1 research outputs found
Learning to Dehaze from Realistic Scene with A Fast Physics-based Dehazing Network
Dehazing is a popular computer vision topic for long. A real-time dehazing
method with reliable performance is highly desired for many applications such
as autonomous driving. While recent learning-based methods require datasets
containing pairs of hazy images and clean ground truth references, it is
generally impossible to capture accurate ground truth in real scenes. Many
existing works compromise this difficulty to generate hazy images by rendering
the haze from depth on common RGBD datasets using the haze imaging model.

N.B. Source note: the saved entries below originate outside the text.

Definition updateActionPanelCommands (snapshot : InputSnapshot) (state : GameState) (localPlayer : option PlayerState) (s : Shell) :
    option (Shell * list InputCommand) :=
  let current := pressed_now snapshot s in
  let edge := edges current (sh_panelInputPrev s) in
  let s := s <| sh_panelInputPrev := current |> in
  match localPlayer with
  | None => Some (hint "" false (s <| sh_panelMode := actionPanelNone |>), [])
  | Some local =>
      let availability := computeActionPanelAvailability local state in
      let s := choose_panel edge availability local state s in
      if negb (isPanelModeAvailable (sh_panelMode s) availability) then Some (s <| sh_panelMode := actionPanelNone |>, [])
      else
        let s := if actionPanelUsesCenteredModal (sh_panelMode s) then s <| sh_panelSuppressGameplay := true |> else s in
        run_panel edge local state s
  end.
End commands.

(** What the panels hide from the controller. *)
Definition filterSnapshotForActionPanels (snapshot : InputSnapshot) (s : Shell) : InputSnapshot :=
  let snapshot := if sh_panelSuppressInteract s then snapshot <| in_InteractPressed := false |> else snapshot in
  if sh_panelSuppressGameplay s || actionPanelUsesCenteredModal (sh_panelMode s) then
    snapshot <| in_MoveUp := false |> <| in_MoveDown := false |> <| in_MoveLeft := false |> <| in_MoveRight := false |>
      <| in_Sprint := false |> <| in_InteractPressed := false |> <| in_AbilityPressed := false |>
      <| in_ReloadPressed := false |> <| in_FirePressed := false |> <| in_Touches := [] |>
  else snapshot.

(** ** The selection is always one of the entries *)

Lemma clamp_range index count : 0 < count → 0 <= clampPanelIndex index count < count.
Proof.
  intros Hc. unfold clampPanelIndex. rewrite (proj2 (Z.leb_gt _ _)) by lia.
  destruct (index <? 0) eqn:H0; bool_props; [lia|]. destruct (count <=? index) eqn:H1; bool_props; lia.
Qed.

Lemma wrap_range index count delta : 0 < count < 2 ^ 63 → 0 <= wrapPanelIndex index count delta < count.
Proof.
  intros Hc. unfold wrapPanelIndex. destruct (_ || _); [apply clamp_range; lia|by apply Prematch.moved_range].
Qed.

Lemma browse_range edge count index : 0 < count < 2 ^ 63 → 0 <= browse edge count index < count.
Proof.
  intros Hc. unfold browse. cbv zeta. destruct (pe_next edge); [by apply wrap_range|].
  destruct (pe_prev edge); [by apply wrap_range|apply clamp_range; lia].
Qed.

Lemma select_in {A} (entries : list A) index : 0 <= index < Z.of_nat (length entries) →
  ∃ entry, select entries index = Some entry ∧ entry ∈ entries.
Proof.
  intros Hi. unfold select. rewrite (proj2 (Z.ltb_ge _ _)) by lia.
  destruct (lookup_lt_is_Some_2 entries (Z.to_nat index)) as [entry He]; [lia|]. exists entry.
  split; [done|by eapply list_elem_of_lookup_2].
Qed.

(** ** What the panels may ask of the controller *)

Section asked.
Context (local : PlayerState) (state : GameState).

(** What a panel may ask of the controller: one of the entries that it shows, and, in the market and
    among the escape routes, one that is ready. *)
Inductive asked : actionPanelMode → action → Prop :=
  | asked_item stack : stack ∈ inventoryPanelEntries local →
      asked actionPanelInventory (UseItem (zero_ItemUsePayload <| iu_Item := stk_Item stack |> <| iu_Amount := 1 |>))
  | asked_card card : card ∈ cardPanelEntries local → asked actionPanelCards (UseCard (cardPayloadForPanel card local state))
  | asked_ability ability : ability ∈ abilityPanelEntries local →
      asked actionPanelAbilities (UseAbility (abilityPayloadForPanel ability local state))
  | asked_offer offer : offer ∈ marketPanelEntries → (marketOfferUsability local state offer).1 = true →
      asked actionPanelMarket (Buy (mkMarketPayload (of_Item offer)))
  | asked_route evaluation : evaluation ∈ escapePanelEntries local (gs_Map state) → rv_CanAttempt evaluation = true →
      asked actionPanelEscape (Interact (zero_InteractPayload <| ip_EscapeRoute := rv_Route evaluation |>))
  | asked_choice card : card ∈ nightCardPanelEntries local →
      asked actionPanelNightCards (Interact (zero_InteractPayload <| ip_NightCardChoice := card |>))
  | asked_stash entry : entry ∈ stashPanelEntries local (gs_Map state) →
      asked actionPanelStash (Interact (zero_InteractPayload <| ip_StashAction := se_Action entry |> <| ip_StashItem := se_Item entry |>
        <| ip_StashAmount := 1 |>)).

(** A state with items and cards of the
    catalogues, and names in ASCII. *)
Record shown : Prop := mkShown {
  sw_inventory : Forall (λ stack, IsKnownItem (stk_Item stack) = true) (ps_Inventory local);
  sw_stash : Forall (λ stack, IsKnownItem (stk_Item stack) = true) (stashForAssignedCell local (gs_Map state));
  sw_cards : Forall (λ card, IsKnownCard card = true) (ps_Cards local);
  sw_choices : Forall (λ card, IsKnownCard card = true) (ps_NightCardChoices local);
  sw_players : Forall (λ player, ascii_text (ps_ID player) = true) (gs_Players state);
}.

(** The target is one of the players, alive and not oneself, or there is none. *)
Lemma target_player players : let id := targetPlayerForPanel local players in
  id = "" ∨ ∃ player, player ∈ players ∧ ps_ID player = id ∧ ps_Alive player = true ∧ id ≠ ps_ID local.
Proof.
  cbv zeta. unfold targetPlayerForPanel.
  assert (∀ best, (best.1 = "" ∨ ∃ player, player ∈ players ∧ ps_ID player = best.1 ∧ ps_Alive player = true ∧ best.1 ≠ ps_ID local) →
    ∀ rest, (∀ player, player ∈ rest → player ∈ players) →
    let r := foldl (λ best candidate,
      if (ps_ID candidate ≟ "") || (ps_ID candidate ≟ ps_ID local) || negb (ps_Alive candidate) then best
      else if elsewhere local (ps_CurrentRoomID candidate) then best
      else closer "" local best (ps_ID candidate) (ps_Position candidate)) best rest in
    r.1 = "" ∨ ∃ player, player ∈ players ∧ ps_ID player = r.1 ∧ ps_Alive player = true ∧ r.1 ≠ ps_ID local) as H.
  { intros best Hbest rest. revert best Hbest. induction rest as [|candidate rest IH]; intros best Hbest Hin; [exact Hbest|].
    cbn [foldl]. apply IH; [|intros player Hp; apply Hin; by right].
    destruct (_ || _) eqn:Hc; [exact Hbest|]. bool_props. destruct (elsewhere _ _); [exact Hbest|].
    unfold closer. destruct (_ || _); [|exact Hbest]. right. exists candidate. cbn. split_and!; [apply Hin; by left|done..]. }
  apply (H ("", f32_zero)); [by left|done].
Qed.

Lemma target_ascii : shown → ascii_text (targetPlayerForPanel local (gs_Players state)) = true.
Proof.
  intros [_ _ _ _ Hp]. destruct (target_player (gs_Players state)) as [-> |(player & Hin & <- & _)]; [done|].
  by apply (proj1 (Forall_forall _ _) Hp).
Qed.
End asked.

(** ** The requests are complete *)

Lemma item_ascii item : IsKnownItem item = true → ascii_text item = true.
Proof.
  intros H. unfold IsKnownItem in H. bool_props.
  assert (Forall (λ item, ascii_text item = true) knownItems) as Hall by (apply (bool_decide_unpack _); by vm_compute).
  by apply (proj1 (Forall_forall _ _) Hall).
Qed.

However, there is still a gap between the synthetic datasets and real hazy
images as large datasets with high-quality depth are mostly indoor and depth
maps for outdoor are imprecise. In this paper, we complement the existing
datasets with a new, large, and diverse dehazing dataset containing real
outdoor scenes from High-Definition (HD) 3D movies. We select a large number of
high-quality frames of real outdoor scenes and render haze on them using depth
from stereo. Our dataset is more realistic than existing ones and we
demonstrate that using this dataset greatly improves the dehazing performance
on real scenes. In addition to the dataset, we also propose a light and
reliable dehazing network inspired by the physics model. Our approach
outperforms other methods by a large margin and becomes the new
state-of-the-art method. Moreover, the light-weight design of the network
enables our method to run at a real-time speed, which is much faster than other
baseline methods